Lassaad Ben Ahmed
19 Février 2018•Mise à jour: 19 Février 2018
AA / Kinshasa / Pascal Mulegwa
L’épiscopat congolais a demandé, lundi, à la centrale électorale de la République démocratique du Congo (RDC) d’accepter la certification des machines de vote avant le triple scrutin (présidentiel, législatif national et provincial) du 23 Décembre prochain, tout en demandant au peuple de demeurer "debout et vigilant".
La conférence épiscopale nationale du Congo "invite la commission électorale nationale indépendante à lever l’équivoque et les suspicions autour de la machine à voter en acceptant sa certification par des experts nationaux et internationaux ", a déclaré le secrétaire général l’épiscopat l’abbé Donatien Nshole.
C'était devant la presse à Kinshasa, à l'occasion de la lecture des conclusions de l’assemblée extraordinaire des évêques catholiques clôturée samedi.
Consistant à imprimer les bulletins de vote par une machine lors du scrutin, ce système a été rejeté, lundi dernier, par les Etats-Unis qui ont estimé que ce système représente un risque "colossal" et souhaité le recours à "des bulletins papier pour qu'il n'y ait pas de doutes sur le résultat", avait déclaré l’ambassadrice américaine Nikki Haley lors d’un débat général sur la RDC au Conseil de sécurité.
L’opposition congolaise et plusieurs organisations de la société civile rejettent également ce système, estimant qu’il servira au pouvoir de tricher ou frauder.

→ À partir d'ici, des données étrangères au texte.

Definition set_remote_version_map (v : ledger) (m : PluginManager) : PluginManager :=
  {| version_map := version_map m; remote_version_map := v;
     plugins := plugins m; remote_plugins := remote_plugins m |}.

Definition set_plugins (l : list LocalPlugin) (m : PluginManager) : PluginManager :=
  {| version_map := version_map m; remote_version_map := remote_version_map m;
     plugins := l; remote_plugins := remote_plugins m |}.

Definition set_remote_plugins (l : list RemotePlugin) (m : PluginManager) : PluginManager :=
  {| version_map := version_map m; remote_version_map := remote_version_map m;
     plugins := plugins m; remote_plugins := l |}.

Definition set_files (f : gmap string string) (d : disk) : disk :=
  {| files := f; version_json := version_json d;
     remove_refused := remove_refused d; write_refused := write_refused d |}.

Definition set_version_json (v : option ledger) (d : disk) : disk :=
  {| files := files d; version_json := v;
     remove_refused := remove_refused d; write_refused := write_refused d |}.

(** ** Exceptions and the state monad *)

Inductive outcome (A : Type) :=
  | Return (a : A)
  | Raise (e : exn).
Arguments Return {A} a.
Arguments Raise {A} e.

(** A computation reads and writes the state; what it wrote before raising
    stays written. *)
Definition M (A : Type) : Type := state → outcome A * state.

Definition ret {A} (a : A) : M A := λ s, (Return a, s).

Definition raise {A} (e : exn) : M A := λ s, (Raise e, s).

"Ce fait augure la contestation des résultats", a fait observer le même responsable ecclésial. Les évêques ont déploré la répression sanglante des deux précédentes marches (31 décembre et 21 Janvier) de fidèles catholiques contre le pouvoir et demandé aux autorités "d’annuler les édits interdisant les manifestations pacifiques".
Fortement influente dans un pays majoritairement chrétien, l’Eglise catholique est à couteaux tirés avec le pouvoir depuis que ses fidèles ont exigé du président Kabila de déclarer publiquement qu’il ne briguera pas un troisième mandat.
"L’Eglise n’est pas inféodée à aucune organisation politique", a répliqué Nshole en réponse au pouvoir qui accuse les prélats d’activisme politique.
"(…) Nous n’abandonnerons jamais notre engagement pour l’avènement d’un Etat de droit en RDC", ont renforcé les évêques catholiques dans leur déclaration lue par l’abbé Donatien Nshole.
Minée par une grave crise politique aggravée par le maintien au pouvoir du président Kabila dont le deuxième et dernier mandat a pris fin le 19 décembre 2016, la RDC est le plus grand pays catholique en Afrique subsaharienne et le plus grand pays francophone au Monde.